- Developers: h.a.n.d., Hudson Soft
- Publisher: Sega
- Director: Kaname Fujii
- Producer: Hiroshi Igari
- Designer: Koji Yamamoto
- Programmers: Katsuhiko Kii Kazuharu Humoto Kazuhiko Sugiyama
- Artists: Akihiro Takanami Naoto Yoshimi Shoji Mizuno
- Composers: Hironao Yamamoto Shohei Bando
- Series: Bomberman
- Platform: Dreamcast
- Release: NA: 30 October 2001;
- Genres: Action, maze, party
- Modes: Single-player, multiplayer

= Bomberman Online =

2001 video game

Bomberman Online is a multiplayer video game developed for the Dreamcast console platform. The game is part of the Bomberman franchise and includes various multiplayer game modes. The game's online servers were shut down in 2003, restricting players to offline-only multiplayer modes.

== Gameplay ==
The gameplay of Bomberman Online consists of combat in a maze, using stationary timed explosives to attack and cause destruction to the map. Bomberman Online has multiple game modes:

=== Multiplayer game modes ===

==== Survival Rule ====
The original Bomberman battle mode in which the last player standing wins. This mode is played when fighting against the Electric Dragons. The boss of this stadium is Thunder Bomber.
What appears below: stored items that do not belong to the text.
(* ===== verification/UdpClientsTheory.v ===== *)
(** * Invariants of the UDP client table

    The lookup table and the slab stay inverse to each other through every
    handler, ids name the slot they are stored in, and the flow kept for a
    client can always be turned back into the reply's flow. *)

From S2P Require Import Prelude Bytes Net UdpProto Utils LanAddress OriginLookup ProxyProtocol.
From S2P Require Import Packets Utils UdpClients.
From stdpp Require Import sorting.
#[local] Open Scope Z_scope.

(** ** Ids *)

Lemma pack_client_id_eq slot generation :
  uint 32 slot → pack_client_id slot generation = generation * 2 ^ 32 + slot.
Proof.
  intros Hs. unfold pack_client_id. rewrite <-Z.shiftl_mul_pow2 by lia.
  pose proof (Z.add_lor_land (Z.shiftl generation 32) slot) as Hadd.
  enough (Z.land (Z.shiftl generation 32) slot = 0) by lia.
  apply Z.bits_inj'. intros n Hn. rewrite Z.land_spec, Z.bits_0.
  destruct (decide (n < 32)).
  - by rewrite Z.shiftl_spec, Z.testbit_neg_r by lia.
  - rewrite (uint_shiftr_bits 32 slot n) by (done || lia). apply andb_false_r.
Qed.

Lemma unpack_pack (slot : nat) generation :
  Z.of_nat slot < 2 ^ 32 → unpack_slot (pack_client_id (Z.of_nat slot) generation) = slot.
Proof.
  intros Hs. rewrite pack_client_id_eq by (unfold uint; lia). unfold unpack_slot, wrap.
  rewrite Z.add_comm, Z.mod_add by lia. rewrite Z.mod_small by lia. lia.
Qed.

(** A slot and a generation are recovered from the id. *)
Lemma pack_client_id_inj s1 g1 s2 g2 :
  uint 32 s1 → uint 32 s2 → pack_client_id s1 g1 = pack_client_id s2 g2 → s1 = s2 ∧ g1 = g2.
Proof. intros H1 H2. rewrite !pack_client_id_eq by done. unfold uint in *. lia. Qed.

Section theory.
Context {BO : ByteOrder} {SL : SlabLib} {sock : Type}.
Context {BOL : ByteOrderLaws BO} {SLL : SlabLaws SL}.
Implicit Types (c : Client (sock := sock)) (u : UdpClients (sock := sock))
  (env : udp_env (sock := sock)).

(** ** The invariant *)

Record client_ok (slot : nat) c : Prop := {
  ok_slot : Z.of_nat slot < 2 ^ 32;
  ok_id : ∃ generation, uint 32 generation ∧ c_id c = pack_client_id (Z.of_nat slot) generation;
  ok_receiver : rcv_id (c_receiver c) = c_id c;
  ok_flow : flow_wf (c_flow c);
  ok_extension : ∃ e, UdpFlow_extension (c_flow c) = Some e ∧
                      ext_tunnel_id e = key_tunnel_id (c_key c) ∧ ext_port_offset e = 0;
  ok_dst : UdpFlow_dst (c_flow c) = source_addr (c_key c);
  ok_offset : 0 ≤ c_port_offset c;
  ok_port : SocketAddr_port (UdpFlow_src (c_flow c)) + c_port_offset c < 2 ^ 16;
}.

Record table_inv (l : gmap UdpClientKey nat) (s : slab (Client (sock := sock))) : Prop := {
  tbl_fwd key slot : l !! key = Some slot → ∃ c, slab_get s slot = Some c ∧ c_key c = key;
  tbl_bwd slot c : slab_get s slot = Some c → l !! c_key c = Some slot ∧ client_ok slot c;
}.

Definition clients_inv u : Prop :=
  table_inv (virtual_client_lookup u) (virtual_clients u) ∧ uint 32 (next_client_generation u).

Lemma table_inv_set l s slot c c' :
  table_inv l s → slab_get s slot = Some c → client_ok slot c' → c_key c' = c_key c →
  table_inv l (slab_set s slot c').
Proof.
  intros [Hf Hb] Hc Hok Hk. split.
  - intros key i Hi. destruct (Hf key i Hi) as (ci & Hci & Hki).
    rewrite slab_get_set by by eexists. case_decide; subst; [|by eauto].
    exists c'. split; [done|]. by rewrite Hk; simplify_eq.
  - intros i ci. rewrite slab_get_set by by eexists. case_decide; subst; [|by eauto].
    intros [= <-]. rewrite Hk. split; [by apply Hb|done].
Qed.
==== Hyper Bomber Rule ====
A newer addition to the Bomberman series, where the objective is to collect 3 target panel power-ups, and navigate to the centre of the map. A large explosion then eliminates everything except the player. A skull circles the player for each target panel collected. All of the target panels are lost upon death. This mode is played when fighting against the Red Phoenix. The bosses of this stadium are the Bomber Brothers.

Battle gameplay screenshot

==== Submarine Rule ====
This game is almost identical to Battleship, except that it occurs in real time. In gameplay, the player places a bomb with a timer, which will move to the adjacent spot on the other side once the timer runs out. The mode is played when fighting against the Princess Mariners. The boss of this stadium is Bomber Mermaid.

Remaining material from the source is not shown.